PROBLEM REQUIREMENTS.
A verbatim reproduction of the lines below, from the line containing "(** First writer" through the line containing "let '(a2, m2)", both ends included, is the whole required output.

Collected data entries.
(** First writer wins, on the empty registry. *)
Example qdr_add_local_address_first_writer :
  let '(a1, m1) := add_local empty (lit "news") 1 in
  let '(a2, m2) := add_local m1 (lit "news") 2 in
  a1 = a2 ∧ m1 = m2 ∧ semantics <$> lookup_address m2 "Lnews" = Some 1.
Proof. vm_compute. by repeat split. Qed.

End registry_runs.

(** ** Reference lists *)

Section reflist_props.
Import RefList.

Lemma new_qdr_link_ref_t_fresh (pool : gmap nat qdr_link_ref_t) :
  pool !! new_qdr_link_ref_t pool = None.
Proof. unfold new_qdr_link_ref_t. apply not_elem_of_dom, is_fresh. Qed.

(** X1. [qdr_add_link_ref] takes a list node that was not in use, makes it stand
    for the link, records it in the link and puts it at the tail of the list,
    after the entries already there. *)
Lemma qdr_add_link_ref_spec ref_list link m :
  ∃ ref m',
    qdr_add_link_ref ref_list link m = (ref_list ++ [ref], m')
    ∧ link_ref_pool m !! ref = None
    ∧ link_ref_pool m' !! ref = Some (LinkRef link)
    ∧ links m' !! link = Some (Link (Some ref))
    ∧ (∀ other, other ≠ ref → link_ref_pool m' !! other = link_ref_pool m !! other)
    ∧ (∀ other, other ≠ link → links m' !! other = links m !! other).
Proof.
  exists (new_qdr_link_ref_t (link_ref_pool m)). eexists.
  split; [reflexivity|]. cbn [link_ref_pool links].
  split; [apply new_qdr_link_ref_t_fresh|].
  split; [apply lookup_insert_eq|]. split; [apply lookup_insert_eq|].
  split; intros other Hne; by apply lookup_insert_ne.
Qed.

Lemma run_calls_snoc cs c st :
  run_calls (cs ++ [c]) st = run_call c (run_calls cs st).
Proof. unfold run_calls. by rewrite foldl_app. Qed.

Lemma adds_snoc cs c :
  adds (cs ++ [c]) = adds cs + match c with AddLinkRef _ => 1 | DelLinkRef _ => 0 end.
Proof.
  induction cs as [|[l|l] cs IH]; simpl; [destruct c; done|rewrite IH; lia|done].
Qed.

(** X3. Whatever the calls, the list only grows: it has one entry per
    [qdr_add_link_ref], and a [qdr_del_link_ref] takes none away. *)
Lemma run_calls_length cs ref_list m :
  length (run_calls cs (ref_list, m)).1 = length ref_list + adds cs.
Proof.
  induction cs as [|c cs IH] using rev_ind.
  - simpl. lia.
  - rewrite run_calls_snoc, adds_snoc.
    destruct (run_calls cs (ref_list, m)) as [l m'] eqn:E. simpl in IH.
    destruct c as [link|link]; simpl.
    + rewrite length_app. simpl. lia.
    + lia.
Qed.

...

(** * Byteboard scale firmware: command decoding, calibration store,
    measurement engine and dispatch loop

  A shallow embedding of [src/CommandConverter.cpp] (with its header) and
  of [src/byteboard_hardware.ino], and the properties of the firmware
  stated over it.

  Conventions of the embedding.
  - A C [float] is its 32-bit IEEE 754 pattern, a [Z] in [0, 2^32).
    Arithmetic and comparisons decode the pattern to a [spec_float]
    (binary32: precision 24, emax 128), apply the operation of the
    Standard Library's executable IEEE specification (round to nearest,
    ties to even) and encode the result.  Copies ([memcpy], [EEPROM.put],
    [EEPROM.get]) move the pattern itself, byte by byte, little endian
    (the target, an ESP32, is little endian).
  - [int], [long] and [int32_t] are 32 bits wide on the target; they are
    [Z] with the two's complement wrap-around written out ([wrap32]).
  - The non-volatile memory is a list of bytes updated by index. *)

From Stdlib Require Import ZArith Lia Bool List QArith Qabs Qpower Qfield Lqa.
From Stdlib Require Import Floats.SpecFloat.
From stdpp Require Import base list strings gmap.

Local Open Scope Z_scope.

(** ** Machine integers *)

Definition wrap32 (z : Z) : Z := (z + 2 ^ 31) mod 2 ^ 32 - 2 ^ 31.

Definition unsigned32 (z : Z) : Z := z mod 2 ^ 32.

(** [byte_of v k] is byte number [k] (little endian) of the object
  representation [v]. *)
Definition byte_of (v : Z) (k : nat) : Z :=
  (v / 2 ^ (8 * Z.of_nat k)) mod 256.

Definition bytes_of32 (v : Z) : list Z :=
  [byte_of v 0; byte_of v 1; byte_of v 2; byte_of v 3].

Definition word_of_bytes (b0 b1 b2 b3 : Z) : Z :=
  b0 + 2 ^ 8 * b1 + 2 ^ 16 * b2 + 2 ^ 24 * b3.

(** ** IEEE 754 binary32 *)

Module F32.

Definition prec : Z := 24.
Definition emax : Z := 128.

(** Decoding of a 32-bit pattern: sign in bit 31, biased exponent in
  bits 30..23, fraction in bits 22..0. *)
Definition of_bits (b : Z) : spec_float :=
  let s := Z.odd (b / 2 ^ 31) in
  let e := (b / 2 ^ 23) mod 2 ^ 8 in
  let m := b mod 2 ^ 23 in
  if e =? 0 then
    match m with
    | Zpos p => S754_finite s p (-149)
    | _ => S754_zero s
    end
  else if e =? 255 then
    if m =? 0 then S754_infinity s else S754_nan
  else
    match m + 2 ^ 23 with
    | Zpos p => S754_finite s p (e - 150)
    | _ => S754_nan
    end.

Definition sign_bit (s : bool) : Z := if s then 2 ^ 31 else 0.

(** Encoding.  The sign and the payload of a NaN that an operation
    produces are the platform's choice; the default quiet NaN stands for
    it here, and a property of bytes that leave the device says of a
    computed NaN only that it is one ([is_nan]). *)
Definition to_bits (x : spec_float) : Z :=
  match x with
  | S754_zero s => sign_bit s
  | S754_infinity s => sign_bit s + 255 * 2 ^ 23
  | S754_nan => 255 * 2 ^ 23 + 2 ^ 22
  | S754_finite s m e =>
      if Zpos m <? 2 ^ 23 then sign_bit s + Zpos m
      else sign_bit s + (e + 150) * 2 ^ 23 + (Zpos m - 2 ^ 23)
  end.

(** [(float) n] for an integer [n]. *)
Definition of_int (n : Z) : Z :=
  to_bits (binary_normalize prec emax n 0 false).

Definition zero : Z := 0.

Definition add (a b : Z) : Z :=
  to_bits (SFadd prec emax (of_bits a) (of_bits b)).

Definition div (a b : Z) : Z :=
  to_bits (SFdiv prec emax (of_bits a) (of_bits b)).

ANSWER.
(** First writer wins, on the empty registry. *)
Example qdr_add_local_address_first_writer :
  let '(a1, m1) := add_local empty (lit "news") 1 in
  let '(a2, m2) := add_local m1 (lit "news") 2 in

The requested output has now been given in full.